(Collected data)

(** * vacancy_scaper: resume normalisation and ranking pipeline

    A shallow embedding of the Python sources

    - [utils/nlp.py]                      ([get_most_similar_word])
    - [models/Resume.py], [models/SearchOptions.py]
    - [parsers/work_ua_parser.py]         (the document-scraping adapter)
    - [parsers/robota_ua_parser.py]       (the API-backed adapter)
    - [telegram_bot/telegram_resume_bot.py] ([search_resumes])

    together with the properties of the pipeline stated over it.  Python
    exceptions are values of [py_error] threaded through the [result]
    monad; Python [float]s are the rationals they denote, every operation
    rounding to the nearest binary64 value; dictionaries built by the code
    are [gmap]s keyed by strings; the third-party libraries (bs4, nltk,
    rapidfuzz, requests, pydantic) are interfaces the definitions are
    parameterised by. *)

From Stdlib Require Import ZArith QArith Qround Qabs Qpower Lqa Lia.
From Stdlib Require Import String Ascii List Permutation Sorted.
From stdpp Require Import gmap strings list fin_maps pretty sorting.
Import ListNotations.

Local Open Scope string_scope.
Local Open Scope Z_scope.

(** ** Exceptions and the result monad *)

Inductive py_error :=
| KeyError (key : string)
| IndexError
| TypeError
| AttributeError
| ZeroDivisionError
| OverflowError
| ValidationError
| RequestException
| ParseException.

Inductive result (A : Type) :=
| Ok (a : A)
| Raise (e : py_error).
Arguments Ok {A} a.
Arguments Raise {A} e.

#[global] Instance result_ret : MRet result := fun A a => Ok a.
#[global] Instance result_bind : MBind result := fun A B k r =>
  match r with
  | Ok a => k a
  | Raise e => Raise e
  end.

(** A [for] loop (or comprehension) whose body may raise: the first
    exception ends it. *)
Fixpoint rmapM {A B} (f : A -> result B) (l : list A) : result (list B) :=
  match l with
  | [] => Ok []
  | x :: l' => y ← f x; ys ← rmapM f l'; Ok (y :: ys)
  end.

The task: Your answer must be every record above, repeated exactly.

Exercise solution:
(** * vacancy_scaper: resume normalisation and ranking pipeline

    A shallow embedding of the Python sources

    - [utils/nlp.py]                      ([get_most_similar_word])
    - [models/Resume.py], [models/SearchOptions.py]
    - [parsers/work_ua_parser.py]         (the document-scraping adapter)
    - [parsers/robota_ua_parser.py]       (the API-backed adapter)
    - [telegram_bot/telegram_resume_bot.py] ([search_resumes])

    together with the properties of the pipeline stated over it.  Python
    exceptions are values of [py_error] threaded through the [result]
    monad; Python [float]s are the rationals they denote, every operation
    rounding to the nearest binary64 value; dictionaries built by the code
    are [gmap]s keyed by strings; the third-party libraries (bs4, nltk,
    rapidfuzz, requests, pydantic) are interfaces the definitions are
    parameterised by. *)

From Stdlib Require Import ZArith QArith Qround Qabs Qpower Lqa Lia.
From Stdlib Require Import String Ascii List Permutation Sorted.
From stdpp Require Import gmap strings list fin_maps pretty sorting.
Import ListNotations.

Local Open Scope string_scope.
Local Open Scope Z_scope.

(** ** Exceptions and the result monad *)

Inductive py_error :=
| KeyError (key : string)
| IndexError
| TypeError
| AttributeError
| ZeroDivisionError
| OverflowError
| ValidationError
| RequestException
| ParseException.

Inductive result (A : Type) :=
| Ok (a : A)
| Raise (e : py_error).
Arguments Ok {A} a.
Arguments Raise {A} e.

#[global] Instance result_ret : MRet result := fun A a => Ok a.
#[global] Instance result_bind : MBind result := fun A B k r =>
  match r with
  | Ok a => k a
  | Raise e => Raise e
  end.

(** A [for] loop (or comprehension) whose body may raise: the first
    exception ends it. *)
Fixpoint rmapM {A B} (f : A -> result B) (l : list A) : result (list B) :=
  match l with
  | [] => Ok []
  | x :: l' => y ← f x; ys ← rmapM f l'; Ok (y :: ys)
  end.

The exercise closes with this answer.